Malawi is seeing another round of power outages caused by lower water levels in Lake Malawi, and the Electricity Supply Corporation of Malawi (Escom) warns that there are likely more on the horizon.
Local media outlets say that recent outages are lasting for more than five hours a day in Blantyre, affecting a number of communities and frustrating businesses that take a financial hit when there’s no electricity. Escom officials, however, say there’s little they can do while relying on the hydroelectric power sources.
“As you might be aware, the country is experiencing electricity supply shortage due to, among other factors, inadequate hydroelectricity generation arising from low water levels on Lake Malawi and reduced flows on Shire River,” said Escom CEO Evelyn Mwapasa in a letter dated at the end of July.
That letter, addressed to Malawi’s top business society, warned that more outages follow in the absence of rains. The southeast African nation is among those seeing the impact of consecutive years of drought.

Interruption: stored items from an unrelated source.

(* ===== verification/ForkMem.v ===== *)
(** * Fork support (libibverbs/src/memory.c)

    Memory the device reads must not be copied on write when the process forks:
    [ibv_dontfork_range] and [ibv_dofork_range] keep a count per page range in the
    tree of [MemTree] and tell the kernel ([madvise]) when a count leaves or reaches
    zero.  [fork] holds the globals of the file and the calls of [madvise] so far;
    [fork_os] is what the process gets from its environment. *)

From S2P Require Import Prelude MemTree.

Definition MADV_DONTFORK : Z := 10.
Definition MADV_DOFORK : Z := 11.
Definition EINVAL : Z := 22.
Definition ENOMEM : Z := 12.
Definition ENOSYS : Z := 38.
Definition UINTPTR_MAX : Z := 2 ^ 64 - 1.

(** One call of [madvise]: address, length, advice. *)
Record madv := Madv { ma_addr : Z; ma_len : Z; ma_advice : Z }.

(** A line of /proc/<pid>/smaps as the two readers see it: a range, a line with
    "KernelPageSize:" (with the number [sscanf] finds), any other. *)
Inductive smaps_line :=
| SRange (range_start range_end : Z)
| SKernelPageSize (kb : option Z)
| SOther.

Record fork_os := ForkOs {
  os_sysconf_pagesize : Z;
  os_errno : Z;
  os_memalign : option Z;
  os_hugepages_safe : bool;
  os_smaps : option (list smaps_line);
  os_malloc : list Z -> option Z;
  os_madvise : list madv -> madv -> Z }.

Record fork := Fork {
  mm_root : mtree;
  page_size : Z;
  huge_page_enabled : bool;
  too_late : bool;
  madvised : list madv }.

Definition set_root (st : fork) (t : mtree) : fork :=
  Fork t (page_size st) (huge_page_enabled st) (too_late st) (madvised st).

(** [refcnt + inc] in an [int]. *)
Definition int_add (a b : Z) : res Z :=
  if (- 2 ^ 31 <=? a + b) && (a + b <? 2 ^ 31) then Ok (a + b) else Ub.

Fixpoint smaps_page_size (size : Z) (file : list smaps_line) : Z :=
  match file with
  | [] => size
  | SKernelPageSize (Some kb) :: _ => u64 (kb * 1024)
  | SKernelPageSize None :: rest => smaps_page_size size rest
  | _ :: rest => smaps_page_size size rest
  end.

Fixpoint find_smaps (size base : Z) (file : list smaps_line) : Z :=
  match file with
  | [] => size
  | SRange lo hi :: rest =>
      if (lo <=? base) && (base <? hi) then smaps_page_size size rest
      else find_smaps size base rest
  | _ :: rest => find_smaps size base rest
  end.

Section fork.
Context (os : fork_os).

Definition get_page_size (st : fork) (base : Z) : Z :=
  match os_smaps os with
  | None => u64 (page_size st)
  | Some file => find_smaps (u64 (page_size st)) base file
  end.

Definition madvise (st : fork) (addr len advice : Z) : fork * Z :=
  let c := Madv addr len advice in
  (Fork (mm_root st) (page_size st) (huge_page_enabled st) (too_late st) (madvised st ++ [c]),
   os_madvise os (madvised st) c).

Definition malloc (st : fork) : option Z := os_malloc os (addrs (elems (mm_root st))).

Definition ibv_fork_init (st : fork) : fork * Z :=
  match mm_root st with
  | Node _ _ _ _ => (st, 0)
  | Nil =>
    if too_late st then (st, EINVAL)
    else
      let ps := os_sysconf_pagesize os in
      let st := Fork Nil ps (huge_page_enabled st) (too_late st) (madvised st) in
      if ps <? 0 then (st, os_errno os)
      else match os_memalign os with
      | None => (st, ENOMEM)
      | Some tmp =>
        let st := Fork Nil ps (os_hugepages_safe os) (too_late st) (madvised st) in
        let '(size, tmp_aligned) :=
          if huge_page_enabled st then
            (get_page_size st tmp, align_down (get_page_size st tmp) tmp)
          else (ps, tmp) in
        let '(st, r1) := madvise st tmp_aligned size MADV_DONTFORK in
        let '(st, ret) :=
          if r1 =? 0 then madvise st tmp_aligned size MADV_DOFORK else (st, r1) in
        if negb (ret =? 0) then (st, ENOSYS)
        else match malloc st with
        | None => (st, ENOMEM)
        | Some a => (set_root st (Node IBV_BLACK Nil (MemNode a 0 UINTPTR_MAX 0) Nil), 0)
        end
      end
  end.

(** ** Merging and splitting *)

Definition merge_ranges (st : fork) (node prev : Z) : res (fork * Z) :=
  n ← node_at node (mm_root st);
  t ← set_node prev (fun p => set_refcnt (mn_refcnt n) (set_end (mn_end n) p)) (mm_root st);
  t ← __mm_remove node t;
  Ok (set_root st t, prev).

Definition split_range (st : fork) (node cut_line : Z) : res (fork * option Z) :=
  match malloc st with
  | None => Ok (st, None)
  | Some new_node =>
      n ← node_at node (mm_root st);
      t ← set_node node (set_end (u64 (cut_line - 1))) (mm_root st);
      t ← __mm_add (MemNode new_node cut_line (mn_end n) (mn_refcnt n)) t;
      Ok (set_root st t, Some new_node)
  end.

Definition get_start_node (st : fork) (start inc : Z) : res (fork * option Z) :=
  match __mm_find_start start (mm_root st) with
  | None => Ub
  | Some node =>
      n ← node_at node (mm_root st);
      if mn_start n <? start then split_range st node start
      else
        tmp ← __mm_prev node (mm_root st);
        match tmp with
        | None => Ok (st, Some node)
        | Some tmp =>
            p ← node_at tmp (mm_root st);
            c ← int_add (mn_refcnt n) inc;
            if mn_refcnt p =? c then
              '(st, r) ← merge_ranges st node tmp; Ok (st, Some r)
            else Ok (st, Some node)
        end
  end.

(** The end of [undo_node]: merging with the neighbour of the same count. *)
Definition undo_merge_prev (st : fork) (node : Z) : res (fork * Z) :=
  tmp ← __mm_prev node (mm_root st);
  match tmp with
  | None => Ok (st, node)
  | Some tmp =>
      p ← node_at tmp (mm_root st); n ← node_at node (mm_root st);
      if mn_refcnt p =? mn_refcnt n then merge_ranges st node tmp else Ok (st, node)
  end.

Definition undo_merge_next (st : fork) (node : Z) : res (fork * Z) :=
  tmp ← __mm_next node (mm_root st);
  match tmp with
  | None => Ok (st, node)
  | Some tmp =>
      p ← node_at tmp (mm_root st); n ← node_at node (mm_root st);
      if mn_refcnt p =? mn_refcnt n then merge_ranges st tmp node else Ok (st, node)
  end.

Definition undo_node (st : fork) (node start inc : Z) : res (fork * option Z) :=
  n ← node_at node (mm_root st);
  '(st, node) ←
    (if mn_start n <? start then
       '(st, tmp) ← split_range st node start;
       match tmp with
       | Some tmp =>
           n ← node_at node (mm_root st);
           c ← int_add (mn_refcnt n) inc;
           t ← set_node node (set_refcnt c) (mm_root st);
           Ok (set_root st t, Some tmp)
       | None => Ok (st, None)
       end
     else Ok (st, Some node));
  match node with
  | None => Ok (st, None)
  | Some node =>
      '(st, node) ← undo_merge_prev st node;
      '(st, node) ← undo_merge_next st node;
      Ok (st, Some node)
  end.

(** ** Counting a range *)

(** How the [while] loop of [ibv_madvise_range] is left: at a node or at the end,
    through [goto out], or with the node whose [madvise] failed. *)
Inductive loop_exit :=
| LDone (node : option Z)
| LOut (ret : Z)
| LFailed (node ret : Z).

(** [refcnt] goes from or to zero. *)
Definition crosses (inc refcnt : Z) : bool :=
  ((inc =? -1) && (refcnt =? 1)) || ((inc =? 1) && (refcnt =? 0)).

Fixpoint range_loop (fuel : nat) (st : fork) (node : option Z) (start end_ inc advice : Z)
  : res (fork * loop_exit) :=
  match fuel, node with
  | O, _ => Spin
  | _, None => Ok (st, LDone None)
  | S fuel', Some p =>
      n ← node_at p (mm_root st);
      if mn_start n <=? end_ then
        '(st, split) ← (if end_ <? mn_end n then split_range st p (u64 (end_ + 1)) else Ok (st, Some p));
        match split with
        | None => Ok (st, LOut (-1))
        | Some _ =>
          n ← node_at p (mm_root st);
          let '(st, ret) :=
            if crosses inc (mn_refcnt n) then
              if mn_start n <? start then
                madvise st start (u64 (mn_end n - start + 1)) advice
              else madvise st (mn_start n) (u64 (mn_end n - mn_start n + 1)) advice
            else (st, 0) in
          if negb (ret =? 0) then Ok (st, LFailed p ret)
          else
            c ← int_add (mn_refcnt n) inc;
            t ← set_node p (set_refcnt c) (mm_root st);
            next ← __mm_next p t;
            range_loop fuel' (set_root st t) next start end_ inc advice
        end
      else Ok (st, LDone (Some p))
  end.

Definition tree_size (t : mtree) : nat := length (elems t).

(** After the loop: the node behind the range may have become like the last one. *)
Definition merge_behind (st : fork) (node : option Z) : res fork :=
  match node with
  | None => Ok st
  | Some p =>
      tmp ← __mm_prev p (mm_root st);
      match tmp with
      | None => Ok st
      | Some q =>
          n ← node_at p (mm_root st); m ← node_at q (mm_root st);
          if mn_refcnt n =? mn_refcnt m then '(st, _) ← merge_ranges st p q; Ok st else Ok st
      end
  end.

(** From the label [again] on; [passes] bounds the jumps back to it. *)
Fixpoint madvise_pass (passes : nat) (st : fork) (start end_ advice : Z) (rolling_back : bool)
  : res (fork * Z) :=
  match passes with
  | O => Spin
  | S passes' =>
      let out st ret := Ok (st, if rolling_back then -1 else ret) in
      let inc := if advice =? MADV_DONTFORK then 1 else -1 in
      '(st, node) ← get_start_node st start inc;
      match node with
      | None => out st (-1)
      | Some node =>
        '(st, ex) ← range_loop (3 + tree_size (mm_root st)) st (Some node) start end_ inc advice;
        match ex with
        | LDone node => st ← merge_behind st node; out st 0
        | LOut ret => out st ret
        | LFailed node ret =>
            '(st, node) ← undo_node st node start inc;
            match node with
            | None => out st ret
            | Some node =>
                if rolling_back then out st ret
                else
                  tmp ← __mm_prev node (mm_root st);
                  match tmp with
                  | None => Ok (st, -1)
                  | Some tmp =>
                      m ← node_at tmp (mm_root st);
                      if mn_end m <? start then Ok (st, -1)
                      else madvise_pass passes' st start (mn_end m)
                             (if advice =? MADV_DONTFORK then MADV_DOFORK else MADV_DONTFORK) true
                  end
            end
        end
      end
  end.

Definition range_start (ps base : Z) : Z := align_down ps base.
Definition range_end (ps base size : Z) : Z :=
  u64 (align_down ps (u64 (base + size + ps - 1)) - 1).

Definition ibv_madvise_range (st : fork) (base size advice : Z) : res (fork * Z) :=
  if size =? 0 then Ok (st, 0)
  else
    let range_page_size :=
      if huge_page_enabled st then get_page_size st base else u64 (page_size st) in
    madvise_pass 2 st (range_start range_page_size base)
      (range_end range_page_size base size) advice false.

Definition ibv_dontfork_range (st : fork) (base size : Z) : res (fork * Z) :=
  match mm_root st with
  | Node _ _ _ _ => ibv_madvise_range st base size MADV_DONTFORK
  | Nil => Ok (Fork Nil (page_size st) (huge_page_enabled st) true (madvised st), 0)
  end.

Definition ibv_dofork_range (st : fork) (base size : Z) : res (fork * Z) :=
  match mm_root st with
  | Node _ _ _ _ => ibv_madvise_range st base size MADV_DOFORK
  | Nil => Ok (Fork Nil (page_size st) (huge_page_enabled st) true (madvised st), 0)
  end.

End fork.
(** ** Undoing *)

(** The failed node is the first one, possibly merged with the one before it. *)
Lemma undo_first st ns lo hi l1 n l2 m rest :
  inc = 1 \/ inc = -1 -> repr (mm_root st) (l1 ++ m :: rest) -> 0 <= lo -> hi <= UINTPTR_MAX ->
  started start inc ns lo hi l1 n l2 -> failed_at lo hi l1 n l2 l1 m rest ->
  mn_start m = mn_start n -> mn_refcnt m = mn_refcnt n ->
  exists t l1' m' rest',
    undo_node os st (mn_addr m) start inc = Ok (set_root st t, Some (mn_addr m')) /\
    repr t (l1' ++ m' :: rest') /\ cover lo hi (l1' ++ m' :: rest') /\ apart (l1' ++ m' :: rest') /\
    mn_start m' <= start /\
    forall x, lo <= x -> refcnt_at (l1' ++ m' :: rest') x = refcnt_at ns x.
Proof.
  intros Hu H Hlo Hhi [S1 S2 S3 S4 S5 S6] [F1 F2 F3 F4 F5 F6 F7] Es Er.
  unfold undo_node. rewrite (repr_node_at _ _ _ _ H). cbn [mbind res_bind].
  destruct (Z.ltb_spec (mn_start m) start) as [Hlt|Hge].
  - destruct (malloc_some (addrs (elems (mm_root st)))) as [a Ha].
    destruct (split_range_ok os malloc_fresh st lo hi l1 m rest start a) as (t & -> & Ht); auto; try lia.
    cbn [mbind res_bind mm_root set_root].
    pose proof (repr_node_at _ _ _ _ Ht) as Hna. cbn [mn_addr set_end] in Hna. rewrite Hna.
    cbn [mbind res_bind mn_refcnt set_end]. apply Forall_cons in S4 as [Hcn _].
    unfold int_add, counts in *. rewrite (proj2 (Z.leb_le _ _)), (proj2 (Z.ltb_lt _ _)) by lia.
    cbn [andb mbind res_bind].
    destruct (repr_set _ _ _ _ (set_refcnt (mn_refcnt m + inc)) Ht) as (t1 & Et & Ht1); [done|].
    cbn [mn_addr set_end] in Et. rewrite Et. cbn [mbind res_bind].
    set (p := set_refcnt (mn_refcnt m + inc) (set_end (start - 1) m)) in *.
    set (k := MemNode a start (mn_end m) (mn_refcnt m)) in *.
    apply cover_app in F1 as Fc. destruct Fc as (mid & Fc1 & Fm & ? & Fc2).
    assert (Hc : cover lo hi ((l1 ++ [p]) ++ k :: rest)).
    { rewrite <- app_assoc. apply cover_app. exists mid. simpl. auto 10 with lia. }
    destruct (undo_merges_ok (set_root (set_root st t) t1) lo hi (l1 ++ [p]) k rest)
      as (t2 & l1' & m' & rest' & E & Ht2 & Hc2 & Ha2 & Hs2 & _ & Hx2); auto.
    { by rewrite <- app_assoc. }
    { eapply apart_recount; [|exact S5]. simpl. lia. }
    exists t2, l1', m', rest'. split; [exact E|]. split; [done|]. split; [done|]. split; [done|].
    split; [simpl in Hs2; lia|]. intros x Hx. rewrite Hx2, <- app_assoc by done. simpl app.
    specialize (F3 x Hx). rewrite S3 in F3 by done. rewrite (refcnt_at_mid lo hi l1 m) in F3 by done.
    rewrite <- app_assoc in Hc. rewrite (refcnt_at_mid lo hi l1 p) by done. simpl.
    revert F3. ztests.
  - cbn [mbind res_bind].
    destruct (undo_merges_ok st lo hi l1 m rest)
      as (t2 & l1' & m' & rest' & E & Ht2 & Hc2 & Ha2 & Hs2 & _ & Hx2); auto.
    exists t2, l1', m', rest'. split; [exact E|]. split; [done|]. split; [done|]. split; [done|].
    split; [lia|]. intros x Hx. rewrite Hx2, F3, S3 by done. ztests.
Qed.
End fail.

“Reports so far show that the country will continue to experience a shortfall in electricity supply unless the country receives normal to above normal rainfall for a period of about five years consecutively, or effective short to medium term interventions are implemented,” Mwapasa said in the letter.
The rolling “loadshedding” blackouts are expected to continue through at least December. Similar problems have affected residents of Zambia and South Africa, among others, as African nations relying heavily on hydropower continue to explore solar and other alternatives that are both sustainable and reliable.